The commonly used Fan Efficiency Grade (FEG) metric defines a fan’s efficiency at a rated condition. However, the condition a fan is rated for is rarely its actual application. As a result, fan performance deviates greatly based on improper sizing, operating pressure and operating speed.
The Fan Energy Index (FEI), developed by the Air Movement and Control Association (AMCA), allows for the comparison of different fans at application-specific operating conditions. This research quantified the energy savings potential of using FEI across a variety of sectors, fan types, fan speeds, drive types and fan powers. Additionally, the project team conducted interviews with manufacturers, contractors, designers, building owners and facility operators to understand potential barriers to widespread adoption of the FEI and high-efficiency fans.
Results and Outcomes
Upgrading a fan’s FEI has significant energy savings and favorable economics across many applications. The industrial sector has higher normalized savings as compared to the commercial sector due to its longer hours at higher (and therefore less efficient) speeds. Smaller fans have higher normalized savings as compared to larger fans since they tend to be less efficient, meaning there is more room for improvement.
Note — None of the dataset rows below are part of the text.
(** ** Whole-key writes *)

(** One batch of a whole-key operation under its shard locks: [op] runs on the
    positions of the batch, the codes are collected. *)
Definition run_batch (op : list nat -> Manager -> list ErrorCode * Manager) (key_num : nat)
    (batch : IndexBatch) (st : nat * Result * MetaIndexer) : nat * Result * MetaIndexer :=
  let '(error_count, result, x) := st in
  let '(codes, m) := op (global_indices batch) (backend_manager_ x) in
  let '(n, result) := ProcessErrorCodes codes (global_indices batch) key_num result in
  (error_count + n, result, with_manager m x).

(** The optional vectors are gathered only when they were given. *)
Definition gather_opt {A} (idxs : list nat) (l : list A) : list A :=
  match l with [] => [] | _ => gather idxs l end.

Definition put_op (keys : list KeyType) (location_maps : list CacheLocationMap)
    (properties : list PropertyMap) (idxs : list nat) (m : Manager) : list ErrorCode * Manager :=
  BackendManager.Put (gather idxs keys) (gather_opt idxs location_maps) (gather_opt idxs properties) m.

Definition delete_op (keys : list KeyType) (idxs : list nat) (m : Manager) : list ErrorCode * Manager :=
  BackendManager.Delete (gather idxs keys) m.

Definition given_wrong_size {A B} (l : list A) (keys : list B) : bool :=
  match l with [] => false | _ => wrong_size l keys end.

Definition Put (keys : list KeyType) (location_maps : list CacheLocationMap)
    (properties : list PropertyMap) (x : MetaIndexer) : Result * MetaIndexer :=
  match keys with
  | [] => (mkResult EC_OK [], x)
  | _ =>
      if given_wrong_size location_maps keys || given_wrong_size properties keys
      then (mkResult EC_ERROR [], x)
      else if (max_key_count_ x <? Z.of_nat (length keys) + key_count_ x)%Z
      then (mkResult EC_NOSPC [], x)
      else
        let '(error_count, result, x) :=
          foldl (fun st b => run_batch (put_op keys location_maps properties) (length keys) b st)
            (0, mkResult EC_OK (all_codes keys EC_OK), x) (MakeBatches keys x) in
        let x := AdjustKeyCountMeta (i32 (Z.of_nat (length keys) - Z.of_nat error_count)) x in
        (ProcessErrorResult error_count (length keys) result, x)
  end.

Definition Delete (keys : list KeyType) (x : MetaIndexer) : Result * MetaIndexer :=
  match keys with
  | [] => (mkResult EC_OK [], x)
  | _ =>
      let '(error_count, result, x) :=
        foldl (fun st b => run_batch (delete_op keys) (length keys) b st)
          (0, mkResult EC_OK (all_codes keys EC_OK), x) (MakeBatches keys x) in
      let x := AdjustKeyCountMeta (i32 (Z.of_nat error_count - Z.of_nat (length keys))) x in
      (ProcessErrorResult error_count (length keys) result, x)
  end.

End indexer.
Arguments MetaIndexer : clear implicits.

(** ** Batches: lock order, completeness, order of same-key operations *)

Section batches.
Variable shard : KeyType -> Z.

(** The positions of the keys of one shard, ascending. *)
Fixpoint positions (s : Z) (i : nat) (keys : list KeyType) : list nat :=
  match keys with
  | [] => []
  | k :: keys =>
      if (shard k =? s)%Z then i :: positions s (S i) keys else positions s (S i) keys
  end.

Lemma elem_of_positions s i keys j :
  j ∈ positions s i keys <-> exists q k, j = i + q /\ keys !! q = Some k /\ shard k = s.
Proof.
  revert i. induction keys as [|k keys IH]; intros i; simpl.
  { split; [by intros ?%not_elem_of_nil|]. by intros (? & ? & _ & ? & _). }
  assert (Hrest : j ∈ positions s (S i) keys <->
    exists q k', j = i + S q /\ keys !! q = Some k' /\ shard k' = s).
  { rewrite IH. split; intros (q & k' & -> & ?); exists q, k'; (split; [lia|done]). }
  destruct (Z.eqb_spec (shard k) s) as [He|He]; rewrite ?elem_of_cons, Hrest; split.
  - intros [->|(q & k' & -> & ?)]; [exists 0, k; split; [lia|done]|by exists (S q), k'].
  - intros ([|q] & k' & -> & Hk & Hs); simplify_eq/=; [left; lia|right; eauto].
  - intros (q & k' & -> & ?). by exists (S q), k'.
  - intros ([|q] & k' & -> & Hk & Hs); simplify_eq/=. eauto.
Qed.

Definition sm_get (s : Z) (sm : list (Z * list nat)) : list nat := default [] (om_find Z.ltb s sm).

Lemma sm_elem_of s l (sm : list (Z * list nat)) : om_wf Z.ltb sm -> (s, l) ∈ sm <-> om_find Z.ltb s sm = Some l.
Proof. intros Hwf. by apply (om_elem_of_find Z.ltb). Qed.

Lemma shard_push_wf s i (sm : list (Z * list nat)) : om_wf Z.ltb sm -> om_wf Z.ltb (shard_push s i sm).
Proof. intros Hwf. by apply (om_set_wf Z.ltb). Qed.

Lemma sm_find_push s s' i sm :
  om_find Z.ltb s' (shard_push s i sm) =
  if bool_decide (s = s') then Some (sm_get s sm ++ [i]) else om_find Z.ltb s' sm.
Proof.
  unfold shard_push. case_bool_decide as Hs; [subst s'; apply (om_find_set_eq Z.ltb)|].
  by apply (om_find_set_ne Z.ltb).
Qed.

Lemma build_shard_map_spec keys : forall i sm,
  om_wf Z.ltb sm -> Forall (fun e => e.2 <> []) sm ->
  let sm' := build_shard_map shard i keys sm in
  om_wf Z.ltb sm' /\ Forall (fun e => e.2 <> []) sm' /\
  forall s, sm_get s sm' = sm_get s sm ++ positions s i keys.
Proof.
  induction keys as [|k keys IH]; intros i sm Hwf Hne; simpl.
  { split_and!; [done|done|]. intros. by rewrite app_nil_r. }
  destruct (IH (S i) (shard_push (shard k) i sm)) as (H1 & H2 & H3).
  - by apply shard_push_wf.
  - apply Forall_forall. intros [s l] Hin. apply sm_elem_of in Hin; [|by apply shard_push_wf].
    rewrite sm_find_push in Hin. simpl. case_bool_decide as Hs.
    + injection Hin as <-. intros ?%app_nil. naive_solver.
    + apply sm_elem_of in Hin; [|done]. rewrite Forall_forall in Hne. by apply (Hne (s, l)).
  - split_and!; [done|done|]. intros s. rewrite H3. unfold sm_get at 1. rewrite sm_find_push.
    destruct (Z.eqb_spec (shard k) s) as [<-|Hs].
    + rewrite bool_decide_eq_true_2 by done. simpl. by rewrite <-app_assoc.
    + by rewrite bool_decide_eq_false_2.
Qed.

(** The shards of a batch determine its positions. *)
Lemma flush_shards_spec get size sm : forall cur,
  Forall (fun e : Z * list nat => e.2 = get e.1 /\ e.2 <> []) sm ->
  global_indices cur = shard_indices cur ≫= get ->
  (shard_indices cur = [] \/ length (global_indices cur) < size) ->
  let bs := flush_shards size sm cur in
  (sm <> [] -> bs ≫= shard_indices = shard_indices cur ++ sm.*1) /\
  Forall (fun b => global_indices b = shard_indices b ≫= get /\ global_indices b <> [] /\
    exists pre s, shard_indices b = pre ++ [s] /\ (pre = [] \/ length (pre ≫= get) < size)) bs.
Proof.
  induction sm as [|[s l] sm IH]; intros cur Hget Hcur Hlim; simpl; [by split|].
  apply Forall_cons in Hget as [[Hl Hnil] Hget]. simpl in Hl, Hnil. subst l.
  assert (Hnew : global_indices cur ++ get s = (shard_indices cur ++ [s]) ≫= get).
  { rewrite bind_app. simpl. rewrite app_nil_r. by rewrite Hcur. }
  destruct (_ || _) eqn:Ef; simpl.
  - destruct (IH (mkBatch [] [])) as [H1 H2]; [done|done|by left|]. split.
    + intros _. destruct (decide (sm = [])) as [->|Hn]; [simpl; by rewrite app_nil_r|].
      etrans; [apply f_equal, (H1 Hn)|]. simpl. by rewrite <-app_assoc.
    + constructor; [|done]. simpl. split_and!; [done|by intros [_ ?]%app_nil|].
      exists (shard_indices cur), s. split; [done|]. by rewrite <-Hcur.
  - apply orb_false_iff in Ef as [Hlt Hne]. apply Nat.leb_gt in Hlt. apply bool_decide_eq_false in Hne.
    destruct (IH (mkBatch (shard_indices cur ++ [s]) (global_indices cur ++ get s))) as [H1 H2];
      [done|done|by right|]. split; [|done]. intros _. rewrite H1 by done. simpl. by rewrite <-app_assoc.
Qed.

End batches.

Section order.
Context {PT CT : Type}.
Implicit Types x : MetaIndexer PT CT.

(** The order in which the positions of a request are processed. *)
Definition processing_order (keys : list KeyType) x : list nat := MakeBatches keys x ≫= global_indices.

(** The properties of [MakeBatches]. *)
Definition batches_ok (keys : list KeyType) x (bs : list IndexBatch) : Prop :=
  StronglySorted Z.lt (bs ≫= shard_indices) /\
  Forall (fun b => global_indices b =
    shard_indices b ≫= (fun s => positions (GetMutexShardIndex x) s 0 keys) /\ global_indices b <> []) bs /\
  (forall k, k ∈ keys -> GetMutexShardIndex x k ∈ bs ≫= shard_indices) /\
  Forall (fun b => exists pre s, shard_indices b = pre ++ [s] /\
    (pre = [] \/ length (pre ≫= (fun s => positions (GetMutexShardIndex x) s 0 keys)) < batch_key_size_ x)) bs.

Lemma MakeBatches_ok keys x : batches_ok keys x (MakeBatches keys x).
Proof.
  unfold MakeBatches. set (sm := build_shard_map _ 0 keys []).
  destruct (build_shard_map_spec (GetMutexShardIndex x) keys 0 []) as (Hwf & Hne & Hget);
    [constructor|constructor|]. fold sm in Hwf, Hne, Hget.
  assert (Hl : Forall (fun e => e.2 = positions (GetMutexShardIndex x) e.1 0 keys /\ e.2 <> []) sm).
  { apply Forall_forall. intros [s l] Hin. rewrite Forall_forall in Hne. split; [|by apply Hne]. apply sm_elem_of in Hin; [|done].
    specialize (Hget s). unfold sm_get in Hget. by rewrite Hin in Hget. }
  destruct (flush_shards_spec (fun s => positions (GetMutexShardIndex x) s 0 keys) (batch_key_size_ x) sm (mkBatch [] []) Hl eq_refl) as [Hs Hb]; [by left|].
  simpl in Hs.
  assert (Hshards : flush_shards (batch_key_size_ x) sm (mkBatch [] []) ≫= shard_indices = sm.*1).
  { destruct sm; [done|]. by apply Hs. }
  unfold batches_ok. rewrite Hshards. split_and!.
  - clear -Hwf. induction sm as [|[s l] sm IH]; simpl; [constructor|].
    apply om_wf_cons in Hwf as [Hwf Hall]. constructor; [auto|]. apply Forall_fmap.
    eapply Forall_impl; [exact Hall|]. intros e He. by apply Z.ltb_lt.
  - eapply Forall_impl; [exact Hb|]. by intros b (? & ? & _).
  - intros k (q & Hq)%list_elem_of_lookup. specialize (Hget (GetMutexShardIndex x k)).
    assert (Hin : q ∈ positions (GetMutexShardIndex x) (GetMutexShardIndex x k) 0 keys).
    { apply elem_of_positions. eauto. }
    unfold sm_get in Hget. simpl in Hget. destruct (om_find Z.ltb _ sm) as [l|] eqn:Ef.
    + apply sm_elem_of in Ef; [|done]. apply list_elem_of_fmap. by eexists (_, _).
    + simpl in Hget. rewrite <-Hget in Hin. by apply not_elem_of_nil in Hin.
  - eapply Forall_impl; [exact Hb|]. by intros b (_ & _ & ?).
Qed.

Lemma positions_NoDup shard s keys : forall i, NoDup (positions shard s i keys).
Proof.
  induction keys as [|k keys IH]; intros i; simpl; [constructor|].
  destruct (_ =? _)%Z; [|auto]. constructor; [|auto].
  intros (q & k' & Hq & _)%elem_of_positions. lia.
Qed.

Lemma sorted_NoDup (l : list Z) : StronglySorted Z.lt l -> NoDup l.
Proof.
  induction 1 as [|a l _ IH Hall]; constructor; [|done]. intros Hin.
  rewrite Forall_forall in Hall. specialize (Hall a Hin). lia.
Qed.

Lemma processing_order_shards keys x :
  processing_order keys x =
  (MakeBatches keys x ≫= shard_indices) ≫= (fun s => positions (GetMutexShardIndex x) s 0 keys).
Proof.
  destruct (MakeBatches_ok keys x) as (_ & Hb & _). unfold processing_order.
  induction Hb as [|b bs [Hb _] _ IH]; csimpl; [done|]. by rewrite bind_app, IH, Hb.
Qed.

Lemma elem_of_processing_order keys x i : i ∈ processing_order keys x <-> i < length keys.
Proof.
  rewrite processing_order_shards, list_elem_of_bind. split.
  - intros (s & Hi & _). apply elem_of_positions in Hi as (q & k & -> & Hk & _). by eapply lookup_lt_Some.
  - intros Hi. destruct (lookup_lt_is_Some_2 keys i Hi) as [k Hk].
    exists (GetMutexShardIndex x k). split; [apply elem_of_positions; eauto|].
    apply MakeBatches_ok, list_elem_of_lookup. eauto.
Qed.

Lemma processing_order_NoDup keys x : NoDup (processing_order keys x).
Proof.
  rewrite processing_order_shards. apply NoDup_bind; [|by auto using positions_NoDup|].
  2: { apply sorted_NoDup, MakeBatches_ok. }
  - intros s s' i _ _ (q & k & -> & Hk & <-)%elem_of_positions (q' & k' & Hq & Hk' & <-)%elem_of_positions.
    simpl in Hq. by simplify_eq.
Qed.

(** Operations on the same key keep their request order. *)
Lemma processing_order_same_key keys x k :
  filter (fun i => keys !! i = Some k) (processing_order keys x) =
  filter (fun i => keys !! i = Some k) (seq 0 (length keys)).
Proof.
  rewrite processing_order_shards.
  destruct (MakeBatches_ok keys x) as (Hs & _ & Hall & _). apply sorted_NoDup in Hs.
  set (shards := MakeBatches keys x ≫= shard_indices) in *. set (shard := GetMutexShardIndex x) in *.
  assert (Hsub : forall s i ks pre, keys = pre ++ ks -> i = length pre ->
    filter (fun i => keys !! i = Some k) (positions shard s i ks) =
    if (shard k =? s)%Z then filter (fun i => keys !! i = Some k) (seq i (length ks)) else []).
  { intros s i ks. revert i. induction ks as [|k' ks IH]; intros i pre Hpre ->; simpl.
    { by destruct (_ =? _)%Z. }
    assert (Hki : keys !! length pre = Some k').
    { rewrite Hpre, lookup_app_r, Nat.sub_diag by lia. done. }
    specialize (IH (S (length pre)) (pre ++ [k'])). rewrite <-app_assoc in IH.
    specialize (IH Hpre ltac:(rewrite length_app; simpl; lia)).
    destruct (Z.eqb_spec (shard k') s) as [Hs'|Hs'].
    - rewrite filter_cons, IH. case_decide as Hd.
      + rewrite Hki in Hd. injection Hd as ->. rewrite (proj2 (Z.eqb_eq _ _) Hs').
        rewrite filter_cons. by rewrite decide_True by congruence.
      + destruct (_ =? _)%Z; [|done]. rewrite filter_cons. by rewrite decide_False.
    - rewrite IH. destruct (Z.eqb_spec (shard k) s); [|done]. rewrite filter_cons.
      rewrite decide_False; [done|]. rewrite Hki. congruence. }
  destruct (decide (k ∈ keys)) as [Hk|Hk].
  - specialize (Hall k Hk). fold shard in Hall. clear Hk. clearbody shards.
    induction Hs as [|s shards Hni Hs IH]; [by apply not_elem_of_nil in Hall|]. csimpl.
    rewrite filter_app, (Hsub s 0 keys []) by done.
    destruct (Z.eqb_spec (shard k) s) as [<-|Hne].
    + rewrite <-(app_nil_r (filter _ (seq _ _))) at 2. f_equal. clear IH Hall Hs.
      induction shards as [|s shards IH]; csimpl; [done|]. rewrite filter_app, (Hsub s 0 keys []) by done.
      rewrite (proj2 (Z.eqb_neq _ _)) by set_solver. apply IH. set_solver.
    + apply IH. set_solver.
  - assert (Hnil : forall l, filter (fun i => keys !! i = Some k) l = []); [|by rewrite !Hnil].
    intros l. induction l as [|i l IH]; [done|]. rewrite filter_cons, decide_False; [done|].
    intros Hi. apply Hk, list_elem_of_lookup. eauto.
Qed.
The project team estimated the total savings potential in the ComEd service territory by combining the per fan energy savings from the performance potential analysis with an estimate of the number of applicable standalone fans. The annual technical potential is approximately 53 and 26 million kWh for the commercial and industrial sectors, respectively. The project team recommended a midstream program incentive to drive market adoption of the FEI metric.